UNITED STATES
SECURITIES AND EXCHANGE COMMISSION
Washington, D.C. 20549
Form 8-K
Current Report
Pursuant to Section 13 or 15(d) of the
Securities Exchange Act of 1934
Date of Report (Date of earliest event reported): 3/15/2012
Kraton Performance Polymers, Inc.
(Exact name of registrant as specified in its charter)
Commission File Number: 001-34581
Delaware | 20-0411521 | |
(State or other jurisdiction of incorporation) |
(IRS Employer Identification No.) |
15710 John F. Kennedy Blvd., Suite 300
Houston, TX 77032
(Address of principal executive offices, including zip code)
281-504-4700
(Registrants telephone number, including area code)

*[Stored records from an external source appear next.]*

(** * Class360 dubbing pipeline: a shallow embedding of
    [src/backend/dub_video.py] (and its sibling [dub_to_english.py]).

    Python floats are modelled by exact rationals [Q]; ffmpeg, ffprobe,
    pydub, gTTS, Coqui, MMS and Whisper are external collaborators and are
    modelled by their observable effect or as Section variables. *)

From Stdlib Require Import QArith Qround Qabs Lqa ZArith Lia List Bool String Ascii Sorted.
From stdpp Require Import base gmap strings pretty.
Import ListNotations.
Local Open Scope string_scope.
Local Open Scope Q_scope.

(* ------------------------------------------------------------------ *)
(** ** Python helpers *)

(** [float(x) <= 0] etc. on rationals, as booleans. *)
Definition qle (a b : Q) : bool := Qle_bool a b.
Definition qlt (a b : Q) : bool := negb (Qle_bool b a).

(** Python [min(a, b)] returns [a] unless [b < a]; [max(a, b)] returns [a]
    unless [b > a]. *)
Definition py_min (a b : Q) : Q := if qlt b a then b else a.
Definition py_max (a b : Q) : Q := if qlt a b then b else a.

(** Python [int(q)]: truncation toward zero. *)
Definition py_int (q : Q) : Z :=
  if qle 0 q then Qfloor q else (- Qfloor (- q))%Z.

(* ------------------------------------------------------------------ *)
(** ** Audio files produced by TTS and ffmpeg *)

(** An audio file is known by the duration of the clip it was produced
    from and the chain of ffmpeg [atempo] factors applied to it since
    (empty for a file written by a TTS backend or copied unchanged).
    ffmpeg's [atempo=f] keeps the pitch and divides the duration by [f]. *)
Record Audio := mkAudio { a_len : Q; a_tempo : list Q }.

Definition tempo_product (fs : list Q) : Q := fold_right Qmult 1 fs.
Definition waitInstallPlan (o : Operator) (name namespace : string)
      : Run (string * error) :=
      let installPlanName := "" in
      '(installPlanName, err) <--
        PollUntilContextTimeout (interval o) (timeout o) true (fun installPlanName =>
          got <-- clientGet subscriptionGVR namespace name ;
          match got with
          | inr e =>
            if negb (IsNotFound e) then ret (installPlanName, false, Some e)
            else ret (installPlanName, false, None)
          | inl obj =>
            match JsonPathLookup (VMap obj) ["status"; "installplan"; "name"] with
            | inr _ => ret (installPlanName, false, None)
            | inl result =>
              match result with
              | VString installPlanNameStr =>
                if negb (installPlanNameStr =? "")%string
                then ret (installPlanNameStr, true, None)
                else ret (installPlanName, false, None)
              | _ => ret (installPlanName, false, None)
              end
            end
          end) installPlanName ;
      match err with
      | Some _ =>
        ret ("", Some (PlainError ("timeout waiting for subscription " ++ name
                                   ++ " to have install plan")))
      | None =>
        if (installPlanName =? "")%string then
          ret ("", Some (PlainError ("install plan name not found for subscription "
                                     ++ name)))
        else ret (installPlanName, None)
      end.

Definition waitCSVReady (o : Operator) (name namespace : string) : Run error :=
      '(_, err) <--
        PollUntilContextTimeout (interval o) (timeout o) true (fun _ : unit =>
          got <-- clientGet csvGVR namespace name ;
          match got with
          | inr e =>
            if negb (IsNotFound e) then ret (tt, false, Some e)
            else ret (tt, false, None)
          | inl csv =>
            if phaseIs csv "Succeeded" then ret (tt, true, None)
            else ret (tt, false, None)
          end) tt ;
      match err with
      | Some e =>
        ret (Some (PlainError ("timeout waiting for csv " ++ name
                               ++ " to be ready, error: " ++ ErrorMsg e)))
      | None => ret None
      end.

(Former name or former address, if changed since last report)
Check the appropriate box below if the Form 8-K filing is intended to simultaneously satisfy the filing obligation of the registrant under any of the following provisions:
¨ | Written communications pursuant to Rule 425 under the Securities Act (17 CFR 230.425) |
¨ | Soliciting material pursuant to Rule 14a-12 under the Exchange Act (17 CFR 240.14a-12) |
¨ | Pre-commencement communications pursuant to Rule 14d-2(b) under the Exchange Act (17 CFR 240.14d-2(b)) |
¨ | Pre-commencement communications pursuant to Rule 13e-4(c) under the Exchange Act (17 CFR 240.13e-4(c)) |
Section 1 Registrants Business and Operations
Item 1.01. Entry into a Material Definitive Agreement.
Underwriting Agreement
On March 15, 2012, Kraton Polymers LLC (Kraton LLC), Kraton Polymers Capital Corporation, Inc. (Kraton Capital), as issuers, and Kraton Performance Polymers, Inc. (the Company), as guarantor, and certain other of the Companys subsidiary guarantors entered into an underwriting agreement (the Underwriting Agreement) with Merrill Lynch, Pierce, Fenner & Smith Incorporated, Credit Suisse Securities (USA) LLC, Goldman, Sachs & Co., Macquarie Capital (USA) Inc. and Morgan Stanley & Co. LLC, as representatives of the several underwriters named therein (the Underwriters), relating to an underwritten public offering of $100,000,000 principal amount of its 6.75% Senior Notes due 2019 at an issue price of 101.250% (the Offering). After deducting the underwriting discount, commissions and expenses, the Company received approximately $98,750,000 in aggregate net proceeds. The Offering closed on March 20, 2012.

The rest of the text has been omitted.